**WORK ITEM**
Which lines to output? The line containing "assert (Hs : ∀" and every line after it in the data below, each copied exactly.

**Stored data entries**
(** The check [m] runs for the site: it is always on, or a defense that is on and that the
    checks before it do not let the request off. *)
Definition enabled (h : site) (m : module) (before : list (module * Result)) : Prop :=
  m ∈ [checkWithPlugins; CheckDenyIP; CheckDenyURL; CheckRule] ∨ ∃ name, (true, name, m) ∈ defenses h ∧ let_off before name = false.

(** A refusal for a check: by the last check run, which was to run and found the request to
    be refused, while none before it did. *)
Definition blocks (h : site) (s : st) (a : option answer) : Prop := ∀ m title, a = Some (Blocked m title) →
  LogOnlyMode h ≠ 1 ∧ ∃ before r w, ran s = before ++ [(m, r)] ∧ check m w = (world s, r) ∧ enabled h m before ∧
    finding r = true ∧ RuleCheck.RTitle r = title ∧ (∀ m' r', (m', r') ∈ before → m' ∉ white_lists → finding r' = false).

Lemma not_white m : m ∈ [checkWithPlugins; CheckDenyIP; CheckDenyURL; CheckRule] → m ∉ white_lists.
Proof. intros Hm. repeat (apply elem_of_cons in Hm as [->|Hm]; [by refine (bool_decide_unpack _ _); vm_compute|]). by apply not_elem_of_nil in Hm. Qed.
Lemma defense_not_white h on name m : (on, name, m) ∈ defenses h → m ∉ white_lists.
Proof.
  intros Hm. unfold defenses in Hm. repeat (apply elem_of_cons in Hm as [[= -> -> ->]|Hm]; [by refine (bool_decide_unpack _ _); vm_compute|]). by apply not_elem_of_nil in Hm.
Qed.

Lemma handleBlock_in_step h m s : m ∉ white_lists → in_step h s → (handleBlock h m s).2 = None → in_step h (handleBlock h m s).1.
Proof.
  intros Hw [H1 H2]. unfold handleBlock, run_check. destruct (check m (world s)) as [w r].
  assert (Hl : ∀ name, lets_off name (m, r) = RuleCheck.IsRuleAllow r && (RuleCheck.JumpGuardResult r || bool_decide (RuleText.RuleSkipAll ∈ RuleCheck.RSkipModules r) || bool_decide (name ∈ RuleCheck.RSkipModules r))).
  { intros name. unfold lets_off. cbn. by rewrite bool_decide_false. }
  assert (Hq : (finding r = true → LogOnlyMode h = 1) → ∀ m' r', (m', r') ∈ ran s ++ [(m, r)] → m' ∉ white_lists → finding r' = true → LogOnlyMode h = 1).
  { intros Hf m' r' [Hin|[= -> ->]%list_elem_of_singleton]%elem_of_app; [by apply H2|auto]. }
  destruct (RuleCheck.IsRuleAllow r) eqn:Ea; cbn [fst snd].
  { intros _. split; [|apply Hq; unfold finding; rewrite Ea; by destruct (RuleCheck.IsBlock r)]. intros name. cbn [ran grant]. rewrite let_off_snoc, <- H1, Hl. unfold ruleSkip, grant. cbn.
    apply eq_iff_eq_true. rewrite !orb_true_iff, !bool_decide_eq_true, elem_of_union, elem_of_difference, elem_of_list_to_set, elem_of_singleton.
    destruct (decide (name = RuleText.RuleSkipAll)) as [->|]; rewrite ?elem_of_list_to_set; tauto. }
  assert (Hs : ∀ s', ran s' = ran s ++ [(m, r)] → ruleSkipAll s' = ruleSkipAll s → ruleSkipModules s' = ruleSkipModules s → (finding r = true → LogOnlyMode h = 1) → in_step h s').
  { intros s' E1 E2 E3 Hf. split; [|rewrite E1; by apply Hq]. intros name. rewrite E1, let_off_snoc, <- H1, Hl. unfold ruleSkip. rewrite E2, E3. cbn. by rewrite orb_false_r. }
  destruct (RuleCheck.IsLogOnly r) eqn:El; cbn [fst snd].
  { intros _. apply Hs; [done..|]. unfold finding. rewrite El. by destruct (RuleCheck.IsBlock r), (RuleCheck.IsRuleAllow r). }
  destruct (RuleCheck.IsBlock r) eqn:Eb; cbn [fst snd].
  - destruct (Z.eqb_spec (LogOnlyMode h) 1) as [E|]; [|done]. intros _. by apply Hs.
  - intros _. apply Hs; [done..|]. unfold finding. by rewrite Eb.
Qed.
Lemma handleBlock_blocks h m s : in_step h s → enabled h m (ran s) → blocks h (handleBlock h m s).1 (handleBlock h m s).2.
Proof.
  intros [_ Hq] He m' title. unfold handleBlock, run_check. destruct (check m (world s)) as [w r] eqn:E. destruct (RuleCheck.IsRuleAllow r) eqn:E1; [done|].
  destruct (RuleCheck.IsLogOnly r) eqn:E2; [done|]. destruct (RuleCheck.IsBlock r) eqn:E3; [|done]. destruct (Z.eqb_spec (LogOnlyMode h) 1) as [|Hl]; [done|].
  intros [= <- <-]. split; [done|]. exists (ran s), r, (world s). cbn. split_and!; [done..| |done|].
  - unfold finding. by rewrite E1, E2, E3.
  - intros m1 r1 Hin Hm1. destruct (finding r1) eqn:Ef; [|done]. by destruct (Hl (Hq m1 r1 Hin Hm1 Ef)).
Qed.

**SOLUTION FOR THIS PROBLEM**
  assert (Hs : ∀ s', ran s' = ran s ++ [(m, r)] → ruleSkipAll s' = ruleSkipAll s → ruleSkipModules s' = ruleSkipModules s → (finding r = true → LogOnlyMode h = 1) → in_step h s').
  { intros s' E1 E2 E3 Hf. split; [|rewrite E1; by apply Hq]. intros name. rewrite E1, let_off_snoc, <- H1, Hl. unfold ruleSkip. rewrite E2, E3. cbn. by rewrite orb_false_r. }
  destruct (RuleCheck.IsLogOnly r) eqn:El; cbn [fst snd].
  { intros _. apply Hs; [done..|]. unfold finding. rewrite El. by destruct (RuleCheck.IsBlock r), (RuleCheck.IsRuleAllow r). }
  destruct (RuleCheck.IsBlock r) eqn:Eb; cbn [fst snd].
  - destruct (Z.eqb_spec (LogOnlyMode h) 1) as [E|]; [|done]. intros _. by apply Hs.
  - intros _. apply Hs; [done..|]. unfold finding. by rewrite Eb.
Qed.
Lemma handleBlock_blocks h m s : in_step h s → enabled h m (ran s) → blocks h (handleBlock h m s).1 (handleBlock h m s).2.
Proof.
  intros [_ Hq] He m' title. unfold handleBlock, run_check. destruct (check m (world s)) as [w r] eqn:E. destruct (RuleCheck.IsRuleAllow r) eqn:E1; [done|].
  destruct (RuleCheck.IsLogOnly r) eqn:E2; [done|]. destruct (RuleCheck.IsBlock r) eqn:E3; [|done]. destruct (Z.eqb_spec (LogOnlyMode h) 1) as [|Hl]; [done|].
  intros [= <- <-]. split; [done|]. exists (ran s), r, (world s). cbn. split_and!; [done..| |done|].
  - unfold finding. by rewrite E1, E2, E3.
  - intros m1 r1 Hin Hm1. destruct (finding r1) eqn:Ef; [|done]. by destruct (Hl (Hq m1 r1 Hin Hm1 Ef)).
Qed.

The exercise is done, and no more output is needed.